(** C8, as amended: [process_query] does not look at the query. When the
    embedding service behind the index store fails on the query, both
    paths fail with that error; when [collection] is [None], both fail with
    [AttributeError]. The empty query is refused by the callers that check
    it: the request model of [POST /query] and [POST /query/async] (status
    422, no job created) and the command line, which skips a line that is
    empty after [strip()]. A caller that does not check it, the
    [/ws/query] route or a direct call, hands it to [process_query], where
    it is processed like any other query: when retrieval and generation
    succeed the record is returned, with the empty query in it, and the
    websocket sends the answer. *)
Theorem process_query_failures {V} (svc : Services V) (folder : str) :
  (forall c q e,
      embed svc q = Raise e ->
      CAGSystem.process_query svc
        {| CAGSystem.data_folder := folder; CAGSystem.collection := Some c |} q
      = Raise e
      /\ CAGSystemFast.process_query svc
           {| CAGSystemFast.data_folder := folder;
              CAGSystemFast.collection := Some c |} q
         = Raise e)
  /\ (forall q,
        CAGSystem.process_query svc
          {| CAGSystem.data_folder := folder; CAGSystem.collection := None |} q
        = Raise AttributeError
        /\ CAGSystemFast.process_query svc
             {| CAGSystemFast.data_folder := folder;
                CAGSystemFast.collection := None |} q
           = Raise AttributeError)
  /\ (forall cag key sid jobs uuid4,
        Api.validate [] sid = Raise ValidationError
        /\ Api.process_query svc cag key [] sid = Api.HTTPException 422
        /\ Routes.process_query_async cag jobs uuid4 [] sid
           = (Routes.Rejected 422, jobs, []))
  /\ (forall cag line rest,
        Cli.strip line = [] ->
        Cli.loop svc cag (line :: rest) = Cli.loop svc cag rest)
  /\ (forall c ctxs a1 a2,
        CAGSystem.retrieve_context svc
          {| CAGSystem.data_folder := folder;
             CAGSystem.collection := Some c |} [] 5 = Ok ctxs ->
        CAGSystem.augment_context svc
          {| CAGSystem.data_folder := folder;
             CAGSystem.collection := Some c |} [] ctxs = Ok a1 ->
        chat_completion svc (fast_request [] ctxs) = Ok a2 ->
        CAGSystem.process_query svc
          {| CAGSystem.data_folder := folder;
             CAGSystem.collection := Some c |} []
        = Ok {| query := []; initial_context := ctxs;
                augmented_response := a1 |}
        /\ CAGSystemFast.process_query svc
             {| CAGSystemFast.data_folder := folder;
                CAGSystemFast.collection := Some c |} []
           = Ok {| query := []; initial_context := ctxs;
                   augmented_response := a2 |})
  /\ (forall message cag res,
        CAGSystem.process_query svc cag [] = Ok res ->
        Routes.websocket_turn svc message (Some cag) []
        = [ Routes.WsStatus (lit "Processing query...");
            Routes.WsComplete (augmented_response res) ]).
Proof.
  split; [|split; [|split; [|split; [|split]]]].
  - intros c q e He. apply process_query_retrieval_raises.
    by apply retrieve_context_unreachable.
  - intros q. by apply process_query_retrieval_raises.
  - intros cag key sid jobs uuid4. done.
  - intros cag line rest Hstrip. cbn [Cli.loop]. cbv zeta. rewrite Hstrip.
    change (Cli.lower []) with (@nil ascii).
    destruct empty_is_no_command as [Hquit Hhelp].
    rewrite (bool_decide_eq_false_2 _ Hquit).
    rewrite (bool_decide_eq_false_2 _ Hhelp).
    by rewrite bool_decide_eq_true_2.
  - intros c ctxs a1 a2 Hrun Ha1 Ha2.
    destruct (process_query_ok svc folder (Some c) [] ctxs Hrun) as [Hfull Hfast].
    split; [by apply Hfull | by apply Hfast].
  - intros message cag res Hres. unfold Routes.websocket_turn. by rewrite Hres.
Qed.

==*==

Your instructions ::
How many lines of the material above hold "check"? Answer with that number alone.

Solution to the problem ::
2